Exactly one year ago, American President Joe Biden was sworn in on the steps of the American Capitol.

With the beginning of his term of office, many citizens had high hopes.

A kind of subdued euphoria also prevailed on the stock exchanges.

This was also shown by the fact that Joe Biden had the best start on the stock market since Franklin D. Roosevelt, who led the United States out of the economic crisis at the time and is still one of the most popular politicians in the USA today.

If you take a completely neutral look at the development of the S&P 500, there is a plus of 22 percent after twelve months.

This ranks Biden fifth out of 18 presidents since Warren Hading, who was installed in 1921.

This is what the analysts at MacroTrends list.

In contrast, the S&P 500 gained 23.9 percent under Donald Trump.

Clear victory for Trump – right?

It's all a matter of calculation

In fact, it's not that simple. Analysts at Bloomberg, for example, pointed out that for such rankings, each cut-off date is somewhat arbitrary. You can also measure the development on the stock markets from the time of the election. Then the expectations of the future president are already priced in, regardless of the governing head of government. If you did the math, Joe Biden would be the most successful president of modern times, as Bloomberg noted. Only the bad January had spoiled the balance sheet a bit, otherwise the index has always done better than in the comparable period under Donald Trump.

Looking at other key figures, things are looking much better for Biden: Not only that the economy has grown as strongly as it did under Jimmy Carter in the 1970s.

The S&P 500 also posted 70 closing records.

That's the second-highest number ever, only 1995 seeing 77 highs in one year.

During Trump's first year, it was a record 62.

Trump excelled at smaller companies

In his first year in office, Trump excelled in small companies, which are represented in the Small-capitalization Russell 2000 Index. That index jumped 14.1 percent under Trump, compared to just 4.7 percent under Biden. Smaller companies in particular react more sensitively when the economic outlook deteriorates or there is a risk of higher interest rates, the experts at Marketwatch have determined.

Things went particularly well in the first year for companies in the energy sector.

This is also where expectations are best reflected.

David Kostin, the chief strategist at Goldman Sachs, said last year that a possible stimulus package and a Green New Deal would boost the stock markets.

The corresponding energy sector index therefore also rose by around 50 percent.

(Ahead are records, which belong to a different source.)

Lemma luaH_next_ok t key z : table_ok t → findindex t key = LOk z → -1 <= z < Z.of_nat (t_sizearray t + sizenode t) →
  ∃ r, luaH_next t key = LOk r ∧ first_from t (Z.to_nat (z + 1)) r.
Proof.
  intros [H Ha] Hz Hr. unfold luaH_next. rewrite Hz. cbn [mbind lres_mbind lua_bind]. set (i := Z.to_nat (z + 1)). pose proof (proj1 (o_node _ H)) as Hn.
  destruct (decide (i <= t_sizearray t)%nat) as [Hi|Hi].
  - destruct (next_array_ok t Ha (t_sizearray t - i) i) as (r & -> & Hr'); [lia|]. cbn [mbind lres_mbind lua_bind]. destruct r as [e|]; [by exists (Some e)|].
    replace (Nat.max i (t_sizearray t) - t_sizearray t)%nat with 0%nat by lia. destruct (next_hash_ok t Hn (sizenode t - 0) 0) as (r & -> & Hr2); [lia|]. exists r. split; [done|].
    rewrite Nat.add_0_r in Hr2. destruct r as [e|].
    + destruct Hr2 as (j & Hj & Hat & Hno). exists j. split_and!; [lia|done|]. intros x Hx. destruct (decide (x < t_sizearray t)%nat); [apply Hr'; lia|apply Hno; lia].
    + intros x Hx. destruct (decide (x < t_sizearray t)%nat); [apply Hr'; lia|apply Hr2; lia].
  - replace (t_sizearray t - i)%nat with 0%nat by lia. cbn [next_array mbind lres_mbind lua_bind]. replace (Nat.max i (t_sizearray t) - t_sizearray t)%nat with (i - t_sizearray t)%nat by lia.
    destruct (next_hash_ok t Hn (sizenode t - (i - t_sizearray t)) (i - t_sizearray t)) as (r & -> & Hr2); [unfold i in *; lia|]. exists r. split; [done|].
    by replace (t_sizearray t + (i - t_sizearray t))%nat with i in Hr2 by lia.
Qed.

(** *** Changes during a traversal *)

(** A node keeps its chain, and its key, unless that is collected. *)
Definition steady_node (n n' : Node) : Prop := n_next n' = n_next n ∧
  (i_key n' = i_key n ∨ ∃ ty p, i_key n = TGc ty p ∧ i_key n' = TDeadKey p).

(** No field is added: values change, and keys may die. *)
Definition steady (t t' : Table) : Prop :=
  t_sizearray t' = t_sizearray t ∧ t_lsizenode t' = t_lsizenode t ∧ Forall2 steady_node (t_node t) (t_node t').

Lemma steady_refl t : steady t t.
Proof. split_and!; [done|done|]. apply Forall_Forall2_diag, Forall_forall. intros n _. split; [done|by left]. Qed.

Lemma steady_slot s v t t' : slot_set s v t = Some t' → steady t t'.
Proof.
  destruct s as [|i|i]; cbn [slot_set]; [done|..].
  - destruct (t_array t !! i) as [x|]; cbn; [intros [= <-]|done]. apply (steady_refl t).
  - destruct (t_node t !! i) as [n|] eqn:Hn; cbn; [intros [= <-]|done]. split_and!; [done|done|]. cbn [with_node t_node].
    rewrite <- (list_insert_id (t_node t) i n Hn) at 1. apply Forall2_insert; [|split; [done|by left]]. apply Forall_Forall2_diag, Forall_forall. intros m _. split; [done|by left].
Qed.

Lemma removeentry_cases n : removeentry n = n ∨ ∃ ty p, i_key n = TGc ty p ∧ removeentry n = with_key (TDeadKey p) n.
Proof. unfold removeentry. destruct (i_key n) as [| | | |ty p|]; [by left..| |by left]. right. by exists ty, p. Qed.

Lemma steady_traverse t t' : steady t t' → steady t (traverse_entries t').
Proof.
  intros (Hs & Hl & Hrel). split_and!; [done|done|]. cbn [traverse_entries with_node t_node]. rewrite Forall2_fmap_r. apply (Forall2_impl _ _ _ _ Hrel). intros n n' [Ex Ek].
  unfold compose, steady_node. destruct (ttisnil (i_val n')); [|done]. destruct (removeentry_cases n') as [->|(ty & p & E & ->)]; [done|].
  split; [done|]. right. destruct Ek as [E'|(ty' & p' & _ & E')]; [|by rewrite E' in E]. exists ty, p. by rewrite <- E', E.
Qed.

(** A weak table loses the entries of objects that are collected. *)
Lemma cleartable_ok weakvalue iscleared t : table_ok t → table_ok (cleartable weakvalue iscleared t) ∧ steady t (cleartable weakvalue iscleared t).
Proof.
  intros Hok. set (f v := if iscleared v false then TNil else v). set (t1 := with_node (map (clear_entry iscleared) (t_node t)) t).
  assert (∀ n, relabels n (clear_entry iscleared n) ∧ steady_node n (clear_entry iscleared n)) as Hn.
  { intros n. unfold clear_entry. destruct (_ && _); [|split; (split; [done|left]); [split; [done|by left]|done]].
    destruct (removeentry_cases (with_val TNil n)) as [->|(ty & p & E & ->)]; cbn in *; (split; split); try done; [left; split; [done|by right]|by left|right..]; by exists ty, p. }
  assert (table_ok t1) as [H Ha].
  { apply table_ok_relabel; [done| |].
    - intros Hd. by apply (dummy_relabel t); [apply Hok|..].
    - apply Forall2_fmap_r, Forall_Forall2_diag, Forall_forall. intros n _. apply Hn. }
  assert (Forall2 steady_node (t_node t) (t_node t1)) as Hst by (apply Forall2_fmap_r, Forall_Forall2_diag, Forall_forall; intros n _; apply Hn).
  unfold cleartable. destruct weakvalue; [|by split_and!]. split; [|by split_and!]. split; [|cbn; by rewrite length_map]. destruct H as [[HA1 HA2] ? ? ? ? ? ?].
  split; try done. split; cbn in *; [by rewrite length_map|done].
Qed.

Lemma at_place_bound t i e : table_ok t → at_place t i = Some e → (i < t_sizearray t + sizenode t)%nat.
Proof.
  intros [H Ha] He. unfold at_place in He. destruct (Nat.ltb_spec i (t_sizearray t)); [lia|]. destruct (t_node t !! (i - t_sizearray t)%nat) as [n|] eqn:Hn; [|done].
  apply lookup_lt_Some in Hn. rewrite (proj1 (o_node _ H)) in Hn. lia.
Qed.

(** The place of a key is found again after such changes. *)
Lemma findindex_steady t t' i k v : table_ok t → steady t t' → at_place t i = Some (k, v) → findindex t' k = LOk (Z.of_nat i).
Proof.
  intros [H Ha] (Hs & Hl & Hrel) He. unfold at_place in He. destruct (o_array _ H) as [_ Hm]. unfold MAXASIZE in Hm. unfold findindex. destruct (Nat.ltb_spec i (t_sizearray t)) as [Hi|Hi].
  - destruct (t_array t !! i) as [x|]; [|done]. cbn in He. destruct (ttisnil x); [done|]. injection He as <- <-. rewrite arrayindex_cast by lia. cbn [ttisnil].
    rewrite (proj2 (andb_true_iff _ _)) by (rewrite Z.ltb_lt, Z.leb_le; lia). f_equal. lia.
  - destruct (t_node t !! (i - t_sizearray t)%nat) as [n|] eqn:Hn; [|done]. cbn in He. destruct (ttisnil (i_val n)) eqn:Ev; [done|]. injection He as <- <-.
    assert (proper (i_key n)) as Hp by (eapply used_proper; [done|done|by intros E; rewrite E in Ev]). destruct (ttisnil (i_key n)) eqn:Ek; [by destruct (i_key n)|].
    pose proof (o_range _ H _ _ Hn Hp) as Hr. unfold inrange in Hr. rewrite (proj2 (andb_false_iff _ _)) by (rewrite Z.ltb_ge, Z.leb_gt; lia).
    set (P := λ k, luaO_rawequalObj k (i_key n) || match k, i_key n with TDeadKey p, TGc _ p' => p =? p' | _, _ => false end).
    pose proof (Forall2_length _ _ _ Hrel) as Hlen.
    assert (linked (t_node t')) as Hlink.
    { assert (∀ j m', t_node t' !! j = Some m' → ∃ m, t_node t !! j = Some m ∧ steady_node m m') as Hback by (intros j m' Hj; destruct (Forall2_lookup_r _ _ _ _ _ Hrel Hj) as (m & ? & ?); eauto).
      destruct (c_linked _ _ (o_chains _ H)) as [[r Hfall] Hnx Hpr]. split.
      - exists r. intros j m' x (m & Hj & [-> _])%Hback. by apply Hfall.
      - intros j m' x (m & Hj & [-> _])%Hback Hx. destruct (Hnx _ _ _ Hj Hx) as (y & Hy & Hky). destruct (Forall2_lookup_l _ _ _ _ _ Hrel Hy) as (y' & Hy' & [_ [E|(ty & p & _ & E)]]); exists y'; by rewrite E.
      - intros a b m1 m2 x (m & Hj & [-> _])%Hback (m3 & Hj3 & [-> _])%Hback. by apply Hpr. }
    destruct (Forall2_lookup_l _ _ _ _ _ Hrel Hn) as (n' & Hn' & [_ Hkey]).
    assert (P (i_key n') = true) as HP. { unfold P. destruct Hkey as [-> |(ty & p & -> & ->)]; [|by rewrite Z.eqb_refl, orb_true_r]. by rewrite (proj1 (proj2 (c_valid _ _ (o_chains _ H) _ _ Hn Hp))). }
    (* no other node of the chain is taken for it *)
    assert (∀ a, leads (t_node t) (i_key n) a (i - t_sizearray t) → ∀ fuel r, chain_find P fuel (t_node t') a = LOk r → r = Some (i - t_sizearray t)%nat) as Hfind.
    { intros a Hla. remember (i - t_sizearray t)%nat as b eqn:Eb. clear Eb. induction Hla as [b|j m x b Hj Hx Hcl Hla IH]; intros [|fuel] r; cbn [chain_find]; try done.
      - rewrite Hn'. cbn [lopt mbind lres_mbind lua_bind]. rewrite HP. congruence.
      - destruct (Forall2_lookup_l _ _ _ _ _ Hrel Hj) as (m' & Hm' & [Ex Hkm]). rewrite Hm'. cbn [lopt mbind lres_mbind lua_bind]. destruct (P (i_key m')) eqn:EP; [|rewrite Ex, Hx; by apply IH].
        intros [= <-]. f_equal. assert (proper (i_key m) ∧ same (i_key m) (i_key n)) as [Hpm Hsm]; [|by eapply (c_same _ _ (o_chains _ H))].
        unfold P in EP. apply orb_true_iff in EP as [EP|EP].
        + assert (proper (i_key m')) as Hpm' by (rewrite rawequal_comm in EP; by eapply rawequal_proper). destruct Hkm as [Em|(ty & p & _ & Em)]; rewrite Em in *; [|done]. split; [done|by left].
        + destruct (i_key m') as [| | | | |p] eqn:Ekm; try done. destruct (i_key n) as [| | | |ty p'|] eqn:Ekn; try done. apply Z.eqb_eq in EP as ->.
          destruct Hkm as [Em|(ty' & p & Em & Em')]; [by destruct (Hcl ty p')|]. rewrite Em. split; [done|]. right. congruence. }
    pose proof (c_leads _ _ (o_chains _ H) _ _ Hn Hp) as Hlead. unfold mainposition, sizenode. rewrite Hl. fold (sizenode t).
    destruct (chain_find_total _ Hlink P (main_of (sizenode t) (i_key n))) as [r Er]; [rewrite <- Hlen; by eapply leads_in|].
    fold P. rewrite Er. cbn [mbind lres_mbind lua_bind]. rewrite (Hfind _ Hlead _ _ Er), Hs. f_equal. lia.
Qed.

In contrast, during Donald Trump's tenure, it was the only industry index to fall by almost 50 percent.

So you might think he's caught up on his losses a bit.

Joe Biden as friend of the financial world

The second large block that is in front are papers from the financial world. These include the corresponding index for real estate, which increased by 29 percent, for banks with a plus of 28 percent, for various financial companies (plus 27 percent) and insurance companies (plus 25 percent). That too is hardly surprising. Contrary to what is often assumed, the financial industry has no major worries about Biden – after all, he was Vice President under Barack Obama and was a Delaware Senator for decades. Since a series of deregulations in the 1970s and 1980s, the state has been home to numerous financial companies, particularly in the credit industry. "Biden was seen as the closest friend of numerous credit card companies for many years. He's clearly not from the left wing of the party," explains Sheila Krumholz,Director of the Center for Responsible Policy.

The third major block that has performed well are companies from the hardware industry (up 26 percent) and the semiconductor industry (up 24 percent). This reflects the hope that the trade conflicts will continue to calm down and that demand for the relevant products will remain high.

But why are Biden's concerns greater than initially thought?

This is mainly due to inflation.

While this is a global phenomenon, the US government's planned spending program is likely to have an impact.

Democrats and many economists argue that the $2 trillion plan to fight climate change and provide financial support for families would only increase inflation minimally in the short term.

Republicans, on the other hand, argue that no more spending should be made.

Democratic Senator Joe Manchin, who often votes with Republicans, said inflation concerns were the main reason he opposed the welfare package.